**The problem**
What lines in the records below mention "congruence"? List them all.

(Stored data)
(* ===== verification/SocketPrograms.v ===== *)
(** Programs that use a socket with blocking calls, two at a time over a connection of
    [TcpPeers]: [write_socket.cpp] with [read_socket.cpp]
    ([src/boost/boost_asio/socket]), and [sync_tcp_client.cpp] with the service of
    [iter_tcp_server.cpp] ([.../dummy_application]). The echo programs are in
    [EchoPrograms].

    A function of the source that does something with the socket is an [action] with the
    states to go on with; a [catch] block is a state. Sleeping is left out, and addresses
    are the connection's business. *)

From S2P Require Import Prelude CppHeap TcpPeers.
From stdpp Require Import pretty.
From Stdlib Require Import Ascii.

Abbreviation lit := String.list_ascii_of_string.
Definition nl : ascii := "010".

(** [std::getline]: the characters before the first newline, which is taken too, and what
    stays. *)
Fixpoint getline (b : bytes) : bytes * bytes :=
  match b with
  | [] => ([], [])
  | c :: b => if decide (c = nl) then ([], b) else let '(line, rest) := getline b in (c :: line, rest)
  end.
Definition lines_text (ls : list bytes) : bytes := concat ((λ l, l ++ [nl]) <$> ls).
Definition line_ok (l : bytes) : Prop := nl ∉ l.

Lemma getline_found b :
  nl ∈ b → ∃ line rest, getline b = (line, rest) ∧ line_ok line ∧ b = line ++ [nl] ++ rest.
Proof.
  unfold line_ok. induction b as [|c b IH]; [by intros ?%not_elem_of_nil|]. simpl. case_decide as Hc.
  - intros _. subst. exists [], b. split_all; [done|apply not_elem_of_nil|done].
  - intros [Heq|Hb]%elem_of_cons; [congruence|]. destruct (IH Hb) as (line & rest & -> & Hl & ->).
    exists (c :: line), rest. split_all; [done| |done]. rewrite not_elem_of_cons. split; [congruence|done].
Qed.

Lemma lines_text_snoc ls l : lines_text (ls ++ [l]) = lines_text ls ++ l ++ [nl].
Proof. unfold lines_text. rewrite fmap_app, concat_app. simpl. by rewrite app_nil_r. Qed.

(** A text has only one division into lines. *)
Lemma line_unique l l2 r r2 :
  line_ok l → line_ok l2 → l ++ [nl] ++ r = l2 ++ [nl] ++ r2 → l = l2 ∧ r = r2.
Proof.
  unfold line_ok. revert l2. induction l as [|c l IH]; intros [|d l2] Hl Hl2 Heq; simplify_eq/=; try done.
  - destruct Hl2. left.
  - destruct Hl. left.
  - rewrite not_elem_of_cons in Hl, Hl2. destruct (IH l2) as [-> ->]; tauto.
Qed.
Lemma lines_unique ls ms r :
  Forall line_ok ls → Forall line_ok ms → lines_text ls ++ r = lines_text ms → ∃ k, ms = ls ++ k ∧ r = lines_text k.
Proof.
  intros Hls. revert ms. induction Hls as [|l ls Hl _ IH]; intros ms Hms Heq; [by exists ms|].
  destruct Hms as [|m ms Hm Hms].
  - unfold lines_text in Heq. simpl in Heq. destruct l; done.
  - unfold lines_text in Heq. simpl in Heq. rewrite <- !app_assoc in Heq.
    apply line_unique in Heq as [-> Heq]; [|done|done]. destruct (IH ms Hms Heq) as (k & -> & Hr). by exists k.
Qed.
Lemma no_newline_no_lines r ls : nl ∉ r → r = lines_text ls → ls = [].
Proof.
  destruct ls as [|l ls]; [done|]. intros Hr ->. destruct Hr. unfold lines_text. simpl.
  rewrite !elem_of_app. left. right. left.
Qed.

(** * write_socket.cpp *)

Module WriteSocket.
Definition writeToSocket {S} (msg : bytes) (total_written : nat) (again : nat → S) (ret : S) (throw : error → S) : action S :=
  if total_written <? length msg then
    WriteSome (drop total_written msg)
      (λ r, match r with inl n => again (total_written + n) | inr e => throw e end)
  else Tick ret.
Definition writeToSocketAsioWrite {S} (msg : bytes) (ret : S) (throw : error → S) : action S :=
  Write msg (λ r, match r with None => ret | Some e => throw e end).

(** The calls of [main] that are left, [true] for [writeToSocket] with its counter. *)
Inductive state := Calls (todo : list bool) (total_written : nat) | Returned | Caught (e : error).
Definition main_act (message : bytes) (s : state) : action state :=
  match s with
  | Calls (true :: todo) n => writeToSocket message n (Calls (true :: todo)) (Calls todo 0) Caught
  | Calls (false :: todo) _ => writeToSocketAsioWrite message (Calls todo 0) Caught
  | Calls [] _ => Tick Returned
  | Returned | Caught _ => Close
  end.
Definition main_start : state := Calls [true; false; true; false] 0.

(** What is still to be written. *)
Definition rest (message : bytes) (todo : list bool) (n : nat) : bytes := drop n (concat ((λ _, message) <$> todo)).
Definition writer_ok (message text : bytes) (lossy : bool) (s : state) (h : hist) : Prop :=
  match s with
  | Calls todo n =>
      shut h = false ∧ length todo ≤ 4 ∧ sent h ++ rest message todo n = text ∧
      match todo with true :: _ => n ≤ length message | _ => n = 0 end
  | Returned => sent h = text
  | Caught _ => lossy = true ∧ sent h `prefix_of` text
  end.

Lemma rest_call message todo b n : n ≤ length message →
  rest message (b :: todo) n = drop n message ++ rest message todo 0.
Proof. intros Hn. unfold rest. simpl. by rewrite drop_app_le, drop_0. Qed.

Lemma rest_zero (b : bool) todo :
  match todo with true :: _ => 0 ≤ length (@nil ascii) | _ => 0 = 0 end.
Proof. by destruct todo as [|[]]. Qed.

Lemma writer_preserved message text lossy : preserved (main_act message) lossy (writer_ok message text lossy).
Proof.
  intros s h Hs. split; [|by destruct s as [[|[] ?]| |]; simpl; [| unfold writeToSocket; case_match| | |]].
  assert (∀ todo : list bool, match todo with true :: _ => 0 ≤ length message | _ => 0 = 0 end) as Hz.
  { intros [|[] ?]; [done|lia|done]. }
  destruct s as [[|[] todo] n| |e]; simpl in Hs |- *; try done.
  - destruct Hs as (_ & _ & Hs & ->). unfold rest in Hs. simpl in Hs. by rewrite app_nil_r in Hs.
  - destruct Hs as (Hsh & H4 & Hs & Hn). simpl in H4. rewrite rest_call in Hs by done.
    unfold writeToSocket. destruct (Nat.ltb_spec n (length message)); simpl.
    + split_all.
      * intros k. rewrite length_drop. intros Hk. split_all; [done|simpl; lia| |lia]. rewrite rest_call by lia.
        rewrite <- Hs, <- drop_drop, <- !app_assoc. f_equal. by rewrite (assoc_L (++)), take_drop.
      * intros Hnil%(f_equal length). rewrite length_drop in Hnil. simpl in Hnil. lia.
      * intros Hl _. split; [done|]. by exists (drop n message ++ rest message todo 0).
    + split_all; [done|lia| |apply Hz]. rewrite <- Hs, drop_ge by lia. done.
  - destruct Hs as (Hsh & H4 & Hs & ->). simpl in H4. rewrite rest_call in Hs by lia. rewrite drop_0 in Hs. split.
    + split_all; [done|lia| |apply Hz]. by rewrite <- Hs, <- app_assoc.
    + intros Hl _ k Hk. split; [done|]. exists (drop k message ++ rest message todo 0).
      rewrite <- Hs, <- !app_assoc. f_equal. by rewrite (assoc_L (++)), take_drop.
Qed.
End WriteSocket.
Definition expected (t : table) (name : string) (f : @slot W) : option (@slot W) :=
  match f with
  | F1 _ => x ← strip "remove_" name;
      Some (F1 (λ a, stub (if is_entry t x then remove_e x a else remove (upper x) a)))
  | F2 _ => x ← between "set_" "_attribute" name;
      Some (F2 (λ a b, stub (if is_entry t x then set_e x a b else set (upper x) a b)))
  | F3 _ =>
      match strip "create_" name, between "get_" "_attribute" name,
            between "clear_" "_stats" name with
      | Some x, _, _ => Some (F3 (λ a b c, stub
          (if is_entry t x then create_e x a b c
           else create (upper x) a SAI_NULL_OBJECT_ID b c)))
      | _, Some x, _ => Some (F3 (λ a b c, stub
          (if is_entry t x then get_e x a b c else get (upper x) a b c)))
      | _, _, Some x => Some (F3 (λ a b c, stub
          (if is_entry t x then clearStats_e x a b c else clearStats (upper x) a b c)))
      | _, _, _ => None
      end
  | F4 _ =>
      match strip "create_" name, between "get_" "_stats" name,
            strip "remove_" name ≫= singular with
      | Some x, _, _ => Some (F4 (λ a b c d, stub (create (upper x) a b c d)))
      | _, Some x, _ => Some (F4 (λ a b c d, stub
          (if is_entry t x then getStats_e x a b c d else getStats (upper x) a b c d)))
      | _, _, Some x => Some (F4 (λ a b c d, stub
          (if is_entry t x then bulkRemove_e x a b c d
           else bulkRemove (upper x) a b c d)))
      | _, _, _ => None
      end
  | F5 _ =>
      match between "get_" "_stats_ext" name,
            between "set_" "_attribute" name ≫= singular with
      | Some x, _ => Some (F5 (λ a b c d e, stub
          (if is_entry t x then getStatsExt_e x a b c d e
           else getStatsExt (upper x) a b c d e)))
      | _, Some x => Some (F5 (λ a b c d e, stub
          (if is_entry t x then bulkSet_e x a b c d e
           else bulkSet (upper x) a b c d e)))
      | _, _ => None
      end
  | F6 _ =>
      match strip "create_" name ≫= singular,
            between "get_" "_attribute" name ≫= singular with
      | Some x, _ => Some (F6 (λ a b c d e g, stub (bulkCreate_e x a b c d e g)))
      | _, Some x => Some (F6 (λ a b c d e g, stub
          (if is_entry t x then bulkGet_e x a b c d e g
           else bulkGet (upper x) a b c d e g)))
      | _, _ => None
      end
  | F7 _ => x ← strip "create_" name ≫= singular;
      Some (F7 (λ a b c d e g h, stub (bulkCreate (upper x) a b c d e g h)))
  end.

(** The slot makes the request its name announces. *)
Definition wired (t : table) (name : string) (f : @slot W) : Prop :=
  if existsb (String.eqb name) special_slots then True else expected t name f = Some f.

Fixpoint all_slots (P : string → @slot W → Prop) (t : table) : Prop :=
  match t with [] => True | (n, f) :: t => P n f ∧ all_slots P t end.
Fixpoint all_tables (P : table → Prop) (ts : list (string * table)) : Prop :=
  match ts with [] => True | (_, t) :: ts => P t ∧ all_tables P ts end.

Lemma all_slots_elem P t n f : all_slots P t → (n, f) ∈ t → P n f.
Proof. induction t as [|[n' f'] t IH]; simpl; set_solver. Qed.
Lemma all_tables_elem P ts n t : all_tables P ts → (n, t) ∈ ts → P t.
Proof. induction ts as [|[n' t'] ts IH]; simpl; set_solver. Qed.

Lemma all_wired : all_tables (λ t, all_slots (wired t) t) tables.
Proof. vm_compute. repeat split. Qed.
End convention.

(** * Properties *)

(** C11: in every function table of the adapter, every slot whose name follows
    the SAI naming convention ([create_port], [get_fdb_entries_attribute], ...)
    makes exactly one request to the backend: the operation its name announces,
    on the object or entry type its name announces, with the caller's arguments
    in order.  In particular the create, remove, set and get slots of one object
    all use that object's type. *)
Theorem sai_tables_wired {W} (stub : call → W → Z * W) null ni api t name f :
  (api, t) ∈ api_tables stub null ni → (name, f) ∈ t → name ∉ special_slots →
  expected stub null t name f = Some f.
Proof.
  intros Ht Hf Hs.
  pose proof (all_wired stub null ni) as Hw.
  eapply all_tables_elem in Hw; [|exact Ht].
  eapply all_slots_elem in Hw; [|exact Hf]. rename Hw into Hn. unfold wired in Hn.
  destruct (existsb (String.eqb name) special_slots) eqn:E; [|done].
  apply existsb_exists in E as (x & Hx & ->%String.eqb_eq).
  by apply list_elem_of_In in Hx.
Qed.

(** A backend that records the requests it gets. *)
Definition recorder : call → list call → Z * list call := λ c w, (0, w ++ [c]).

**Task answer**
  - intros [Heq|Hb]%elem_of_cons; [congruence|]. destruct (IH Hb) as (line & rest & -> & Hl & ->).
    exists (c :: line), rest. split_all; [done| |done]. rewrite not_elem_of_cons. split; [congruence|done].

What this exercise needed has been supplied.